Lemma lstrip_idempotent (s : str) : lstrip (lstrip s) = lstrip s.
Proof.
  induction s as [|c s IH]; simpl; [reflexivity|].
  destruct (isspace c) eqn:E; [exact IH | simpl; rewrite E; reflexivity].
Qed.

Lemma lstrip_snoc (a : str) (c : ascii) :
  isspace c = false -> lstrip (a ++ [c]) = lstrip a ++ [c].
Proof.
  intros Hc. induction a as [|x a IH]; simpl; [rewrite Hc; reflexivity|].
  destruct (isspace x); [exact IH | reflexivity].
Qed.

Lemma lstrip_head (s : str) :
  lstrip s = [] \/ exists c t, lstrip s = c :: t /\ isspace c = false.
Proof.
  induction s as [|c s IH]; simpl; [left; reflexivity|].
  destruct (isspace c) eqn:E; [exact IH | right; exists c, s; auto].
Qed.

Lemma strip_idempotent (s : str) : strip (strip s) = strip s.
Proof.
  unfold strip, rstrip.
  assert (H : lstrip (rev (lstrip (rev (lstrip s)))) = rev (lstrip (rev (lstrip s)))).
  { destruct (lstrip_head s) as [->|(c & t & -> & Hc)]; [reflexivity|].
    cbn [rev]. rewrite lstrip_snoc by exact Hc.
    rewrite rev_app_distr. cbn [rev app]. simpl. rewrite Hc. reflexivity. }
  rewrite H, rev_involutive, lstrip_idempotent. reflexivity.
Qed.

(** *** A single call fed in fragments *)

Section SingleCall.

Variable J : str.
Variable d : pydict.
Variable tools : list Tool.

Local Notation text := (bot_token ++ J ++ eot_token).
Local Notation func_name := (dict_get d (txt "name") JNull).
Local Notation func_args := (dict_get d (txt "arguments") (JDict [])).

Hypothesis closing_at_end : find eot_token (J ++ eot_token) = Some (length J).
Hypothesis interior_object : json_loads (strip J) = Ok (JDict d).
Hypothesis name_fits : fits_name func_name = true.

Lemma text_length : length text = (20 + length J + 21)%nat.
Proof. rewrite !length_app, bot_token_length, eot_token_length. lia. Qed.

Lemma find_eot_text : find eot_token text = Some (20 + length J)%nat.
Proof. rewrite find_eot_after_bot, closing_at_end. reflexivity. Qed.

(** A part of the text that holds the opening delimiter and not yet the
    whole text holds no closing delimiter. *)
Lemma proper_prefix (p r : str) :
  p ++ r = text -> r <> [] -> (20 <= length p)%nat ->
  find bot_token p = Some 0%nat /\ find_from eot_token p 0 = None.
Proof.
  intros Ht Hr Hp. split.
  - apply find_startswith.
    rewrite <- (startswith_extend bot_token p r)
      by (rewrite bot_token_length; exact Hp).
    rewrite Ht. apply startswith_app.
  - unfold find_from. cbn [skipn].
    destruct (find eot_token p) as [i|] eqn:F; [|reflexivity].
    exfalso. pose proof (find_bound _ _ F) as B.
    apply (find_app_some _ _ r) in F. rewrite Ht, find_eot_text in F.
    inversion F; subst i.
    assert (L : length (p ++ r) = length text) by (rewrite Ht; reflexivity).
    rewrite length_app, text_length in L. rewrite eot_token_length in B.
    destruct r; [congruence | simpl in L; lia].
Qed.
● ● ● ●
> _GOAL OF THE EXERCISE_:
Transcribe each entry precisely, missing none.

> _EXERCISE RESPONSE_:
Lemma lstrip_idempotent (s : str) : lstrip (lstrip s) = lstrip s.
Proof.
  induction s as [|c s IH]; simpl; [reflexivity|].
  destruct (isspace c) eqn:E; [exact IH | simpl; rewrite E; reflexivity].
Qed.

Lemma lstrip_snoc (a : str) (c : ascii) :
  isspace c = false -> lstrip (a ++ [c]) = lstrip a ++ [c].
Proof.
  intros Hc. induction a as [|x a IH]; simpl; [rewrite Hc; reflexivity|].
  destruct (isspace x); [exact IH | reflexivity].
Qed.

Lemma lstrip_head (s : str) :
  lstrip s = [] \/ exists c t, lstrip s = c :: t /\ isspace c = false.
Proof.
  induction s as [|c s IH]; simpl; [left; reflexivity|].
  destruct (isspace c) eqn:E; [exact IH | right; exists c, s; auto].
Qed.

Lemma strip_idempotent (s : str) : strip (strip s) = strip s.
Proof.
  unfold strip, rstrip.
  assert (H : lstrip (rev (lstrip (rev (lstrip s)))) = rev (lstrip (rev (lstrip s)))).
  { destruct (lstrip_head s) as [->|(c & t & -> & Hc)]; [reflexivity|].
    cbn [rev]. rewrite lstrip_snoc by exact Hc.
    rewrite rev_app_distr. cbn [rev app]. simpl. rewrite Hc. reflexivity. }
  rewrite H, rev_involutive, lstrip_idempotent. reflexivity.
Qed.

(** *** A single call fed in fragments *)

Section SingleCall.

Variable J : str.
Variable d : pydict.
Variable tools : list Tool.

Local Notation text := (bot_token ++ J ++ eot_token).
Local Notation func_name := (dict_get d (txt "name") JNull).
Local Notation func_args := (dict_get d (txt "arguments") (JDict [])).

Hypothesis closing_at_end : find eot_token (J ++ eot_token) = Some (length J).
Hypothesis interior_object : json_loads (strip J) = Ok (JDict d).
Hypothesis name_fits : fits_name func_name = true.

Lemma text_length : length text = (20 + length J + 21)%nat.
Proof. rewrite !length_app, bot_token_length, eot_token_length. lia. Qed.

Lemma find_eot_text : find eot_token text = Some (20 + length J)%nat.
Proof. rewrite find_eot_after_bot, closing_at_end. reflexivity. Qed.

(** A part of the text that holds the opening delimiter and not yet the
    whole text holds no closing delimiter. *)
Lemma proper_prefix (p r : str) :
  p ++ r = text -> r <> [] -> (20 <= length p)%nat ->
  find bot_token p = Some 0%nat /\ find_from eot_token p 0 = None.
Proof.
  intros Ht Hr Hp. split.
  - apply find_startswith.
    rewrite <- (startswith_extend bot_token p r)
      by (rewrite bot_token_length; exact Hp).
    rewrite Ht. apply startswith_app.
  - unfold find_from. cbn [skipn].
    destruct (find eot_token p) as [i|] eqn:F; [|reflexivity].
    exfalso. pose proof (find_bound _ _ F) as B.
    apply (find_app_some _ _ r) in F. rewrite Ht, find_eot_text in F.
    inversion F; subst i.
    assert (L : length (p ++ r) = length text) by (rewrite Ht; reflexivity).
    rewrite length_app, text_length in L. rewrite eot_token_length in B.
    destruct r; [congruence | simpl in L; lia].
Qed.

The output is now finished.